**The input**:
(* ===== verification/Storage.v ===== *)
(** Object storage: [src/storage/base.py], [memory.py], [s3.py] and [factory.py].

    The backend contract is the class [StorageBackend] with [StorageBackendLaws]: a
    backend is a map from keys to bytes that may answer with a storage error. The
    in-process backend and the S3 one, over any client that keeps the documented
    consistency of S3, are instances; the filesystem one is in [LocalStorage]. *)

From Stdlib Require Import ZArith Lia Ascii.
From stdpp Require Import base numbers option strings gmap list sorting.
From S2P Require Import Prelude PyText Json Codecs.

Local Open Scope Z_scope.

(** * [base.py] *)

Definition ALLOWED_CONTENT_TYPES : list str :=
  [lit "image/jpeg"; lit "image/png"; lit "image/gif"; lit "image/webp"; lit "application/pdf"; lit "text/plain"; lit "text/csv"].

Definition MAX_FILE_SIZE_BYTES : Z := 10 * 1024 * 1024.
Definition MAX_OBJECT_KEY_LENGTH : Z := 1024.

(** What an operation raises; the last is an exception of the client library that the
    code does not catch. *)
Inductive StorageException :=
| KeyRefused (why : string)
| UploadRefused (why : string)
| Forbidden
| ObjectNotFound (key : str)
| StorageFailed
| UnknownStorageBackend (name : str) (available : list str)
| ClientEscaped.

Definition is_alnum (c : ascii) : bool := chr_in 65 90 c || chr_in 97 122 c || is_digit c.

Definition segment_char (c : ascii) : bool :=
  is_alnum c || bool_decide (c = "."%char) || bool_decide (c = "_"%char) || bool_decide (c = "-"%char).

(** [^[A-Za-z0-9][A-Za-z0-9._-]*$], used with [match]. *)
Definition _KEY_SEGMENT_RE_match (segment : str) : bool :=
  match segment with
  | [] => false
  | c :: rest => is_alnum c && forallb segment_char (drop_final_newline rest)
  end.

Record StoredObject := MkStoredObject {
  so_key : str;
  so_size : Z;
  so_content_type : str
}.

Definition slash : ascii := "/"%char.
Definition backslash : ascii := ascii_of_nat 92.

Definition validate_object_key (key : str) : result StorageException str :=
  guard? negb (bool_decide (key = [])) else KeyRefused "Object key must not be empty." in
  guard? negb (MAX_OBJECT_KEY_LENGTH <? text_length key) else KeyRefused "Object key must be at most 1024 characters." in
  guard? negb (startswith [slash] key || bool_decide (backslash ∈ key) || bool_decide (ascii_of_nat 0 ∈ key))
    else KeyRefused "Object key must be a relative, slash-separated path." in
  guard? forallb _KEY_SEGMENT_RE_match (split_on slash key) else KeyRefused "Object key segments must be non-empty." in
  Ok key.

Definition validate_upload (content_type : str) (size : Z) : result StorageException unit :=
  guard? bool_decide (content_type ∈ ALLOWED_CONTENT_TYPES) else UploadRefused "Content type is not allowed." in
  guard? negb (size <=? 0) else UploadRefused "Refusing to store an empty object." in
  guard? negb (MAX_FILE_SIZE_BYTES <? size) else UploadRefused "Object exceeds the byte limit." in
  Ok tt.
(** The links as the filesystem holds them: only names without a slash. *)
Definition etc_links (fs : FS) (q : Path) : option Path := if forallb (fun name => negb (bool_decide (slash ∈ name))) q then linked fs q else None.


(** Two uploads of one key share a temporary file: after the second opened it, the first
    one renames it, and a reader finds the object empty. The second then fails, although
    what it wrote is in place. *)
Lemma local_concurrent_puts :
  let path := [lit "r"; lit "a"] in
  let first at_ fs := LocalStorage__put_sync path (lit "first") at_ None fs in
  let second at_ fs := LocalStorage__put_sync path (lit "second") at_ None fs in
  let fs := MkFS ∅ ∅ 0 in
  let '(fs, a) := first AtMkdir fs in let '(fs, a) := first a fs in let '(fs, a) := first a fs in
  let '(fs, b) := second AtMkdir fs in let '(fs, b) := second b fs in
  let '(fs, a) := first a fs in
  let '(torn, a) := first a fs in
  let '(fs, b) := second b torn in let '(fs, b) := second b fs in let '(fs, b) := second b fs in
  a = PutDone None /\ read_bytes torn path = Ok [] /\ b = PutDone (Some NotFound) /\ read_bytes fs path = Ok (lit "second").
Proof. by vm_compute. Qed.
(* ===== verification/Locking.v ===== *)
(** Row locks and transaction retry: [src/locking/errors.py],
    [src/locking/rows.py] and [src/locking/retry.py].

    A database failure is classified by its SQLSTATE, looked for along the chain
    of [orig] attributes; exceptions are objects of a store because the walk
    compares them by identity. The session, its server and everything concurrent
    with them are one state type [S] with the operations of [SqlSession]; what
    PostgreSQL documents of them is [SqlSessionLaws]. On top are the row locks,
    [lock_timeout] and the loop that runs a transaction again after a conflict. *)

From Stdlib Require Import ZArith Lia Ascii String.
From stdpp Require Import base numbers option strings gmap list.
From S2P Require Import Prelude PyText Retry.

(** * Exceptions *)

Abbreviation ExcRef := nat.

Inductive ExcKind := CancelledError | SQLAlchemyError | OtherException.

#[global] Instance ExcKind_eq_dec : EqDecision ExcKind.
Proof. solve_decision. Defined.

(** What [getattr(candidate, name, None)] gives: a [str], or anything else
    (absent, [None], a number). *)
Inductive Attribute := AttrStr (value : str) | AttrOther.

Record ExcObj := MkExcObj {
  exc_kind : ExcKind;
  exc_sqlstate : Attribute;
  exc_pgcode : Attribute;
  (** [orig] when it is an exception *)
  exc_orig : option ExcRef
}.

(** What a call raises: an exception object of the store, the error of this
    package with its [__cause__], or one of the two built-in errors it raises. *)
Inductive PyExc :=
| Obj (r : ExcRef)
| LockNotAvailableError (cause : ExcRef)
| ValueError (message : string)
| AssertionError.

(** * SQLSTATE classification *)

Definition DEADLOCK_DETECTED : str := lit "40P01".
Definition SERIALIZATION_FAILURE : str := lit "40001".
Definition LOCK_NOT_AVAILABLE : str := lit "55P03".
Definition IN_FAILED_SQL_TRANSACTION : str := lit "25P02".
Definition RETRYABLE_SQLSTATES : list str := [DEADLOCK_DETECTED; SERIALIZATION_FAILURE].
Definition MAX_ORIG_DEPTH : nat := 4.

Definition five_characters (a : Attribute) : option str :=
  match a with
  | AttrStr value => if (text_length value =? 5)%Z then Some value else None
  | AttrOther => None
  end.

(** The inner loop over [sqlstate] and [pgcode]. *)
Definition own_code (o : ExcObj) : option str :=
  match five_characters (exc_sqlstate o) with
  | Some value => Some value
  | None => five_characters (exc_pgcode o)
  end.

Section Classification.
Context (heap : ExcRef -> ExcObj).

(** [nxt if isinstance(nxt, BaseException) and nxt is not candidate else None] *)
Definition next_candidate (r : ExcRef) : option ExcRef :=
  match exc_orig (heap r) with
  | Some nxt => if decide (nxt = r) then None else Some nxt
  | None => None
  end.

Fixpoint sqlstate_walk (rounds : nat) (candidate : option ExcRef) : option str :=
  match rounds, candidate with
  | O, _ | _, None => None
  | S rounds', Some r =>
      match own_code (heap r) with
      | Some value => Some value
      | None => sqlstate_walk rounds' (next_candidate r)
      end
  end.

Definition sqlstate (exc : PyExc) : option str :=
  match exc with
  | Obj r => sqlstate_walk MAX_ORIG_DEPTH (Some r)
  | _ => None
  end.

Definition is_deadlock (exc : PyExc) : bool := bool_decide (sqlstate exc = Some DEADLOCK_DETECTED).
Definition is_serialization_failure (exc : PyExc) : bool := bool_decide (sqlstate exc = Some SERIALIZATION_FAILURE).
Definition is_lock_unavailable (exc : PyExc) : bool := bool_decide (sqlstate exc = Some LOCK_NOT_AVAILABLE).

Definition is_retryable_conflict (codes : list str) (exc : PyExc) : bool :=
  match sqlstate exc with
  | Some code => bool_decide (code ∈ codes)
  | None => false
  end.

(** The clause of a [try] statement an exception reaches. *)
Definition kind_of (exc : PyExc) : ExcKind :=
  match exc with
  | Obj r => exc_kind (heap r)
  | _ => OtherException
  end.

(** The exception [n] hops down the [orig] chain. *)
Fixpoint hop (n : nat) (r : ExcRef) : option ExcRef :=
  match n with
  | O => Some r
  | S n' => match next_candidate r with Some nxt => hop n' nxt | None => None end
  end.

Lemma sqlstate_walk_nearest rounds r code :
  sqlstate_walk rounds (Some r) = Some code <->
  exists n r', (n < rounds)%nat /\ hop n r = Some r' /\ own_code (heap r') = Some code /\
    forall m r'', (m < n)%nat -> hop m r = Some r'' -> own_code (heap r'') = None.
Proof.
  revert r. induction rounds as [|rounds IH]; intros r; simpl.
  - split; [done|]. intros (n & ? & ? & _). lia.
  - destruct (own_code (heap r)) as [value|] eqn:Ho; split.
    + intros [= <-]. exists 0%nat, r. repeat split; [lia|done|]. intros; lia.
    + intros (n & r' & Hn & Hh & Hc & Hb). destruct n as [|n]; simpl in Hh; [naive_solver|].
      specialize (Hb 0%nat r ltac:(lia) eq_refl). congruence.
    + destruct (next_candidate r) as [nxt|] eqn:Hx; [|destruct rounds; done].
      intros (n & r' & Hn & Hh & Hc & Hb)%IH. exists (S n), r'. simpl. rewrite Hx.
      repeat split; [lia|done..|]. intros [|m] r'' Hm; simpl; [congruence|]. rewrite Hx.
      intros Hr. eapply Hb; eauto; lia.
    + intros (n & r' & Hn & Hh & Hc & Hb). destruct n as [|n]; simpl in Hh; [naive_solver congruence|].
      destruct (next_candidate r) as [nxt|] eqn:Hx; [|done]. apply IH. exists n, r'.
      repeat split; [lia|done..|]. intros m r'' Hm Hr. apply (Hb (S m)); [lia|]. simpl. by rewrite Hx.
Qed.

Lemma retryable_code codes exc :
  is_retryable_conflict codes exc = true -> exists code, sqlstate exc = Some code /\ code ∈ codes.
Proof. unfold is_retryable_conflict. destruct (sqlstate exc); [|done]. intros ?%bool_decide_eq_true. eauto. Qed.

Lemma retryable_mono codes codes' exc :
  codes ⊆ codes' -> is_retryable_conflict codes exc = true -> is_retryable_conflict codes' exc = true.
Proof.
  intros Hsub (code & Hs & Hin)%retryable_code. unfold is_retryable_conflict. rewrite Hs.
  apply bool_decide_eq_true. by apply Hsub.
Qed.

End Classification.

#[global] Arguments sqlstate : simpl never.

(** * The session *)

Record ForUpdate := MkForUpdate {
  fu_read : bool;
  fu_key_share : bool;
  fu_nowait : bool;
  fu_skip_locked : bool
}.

**How to complete this task**:
Take the stretch of lines above from the one containing "AttrOther => None" through the one containing "(code ∈ codes)" and repeat it exactly, adding no other line.

**Expected answer**:
  | AttrOther => None
  end.

(** The inner loop over [sqlstate] and [pgcode]. *)
Definition own_code (o : ExcObj) : option str :=
  match five_characters (exc_sqlstate o) with
  | Some value => Some value
  | None => five_characters (exc_pgcode o)
  end.

Section Classification.
Context (heap : ExcRef -> ExcObj).

(** [nxt if isinstance(nxt, BaseException) and nxt is not candidate else None] *)
Definition next_candidate (r : ExcRef) : option ExcRef :=
  match exc_orig (heap r) with
  | Some nxt => if decide (nxt = r) then None else Some nxt
  | None => None
  end.

Fixpoint sqlstate_walk (rounds : nat) (candidate : option ExcRef) : option str :=
  match rounds, candidate with
  | O, _ | _, None => None
  | S rounds', Some r =>
      match own_code (heap r) with
      | Some value => Some value
      | None => sqlstate_walk rounds' (next_candidate r)
      end
  end.

Definition sqlstate (exc : PyExc) : option str :=
  match exc with
  | Obj r => sqlstate_walk MAX_ORIG_DEPTH (Some r)
  | _ => None
  end.

Definition is_deadlock (exc : PyExc) : bool := bool_decide (sqlstate exc = Some DEADLOCK_DETECTED).
Definition is_serialization_failure (exc : PyExc) : bool := bool_decide (sqlstate exc = Some SERIALIZATION_FAILURE).
Definition is_lock_unavailable (exc : PyExc) : bool := bool_decide (sqlstate exc = Some LOCK_NOT_AVAILABLE).

Definition is_retryable_conflict (codes : list str) (exc : PyExc) : bool :=
  match sqlstate exc with
  | Some code => bool_decide (code ∈ codes)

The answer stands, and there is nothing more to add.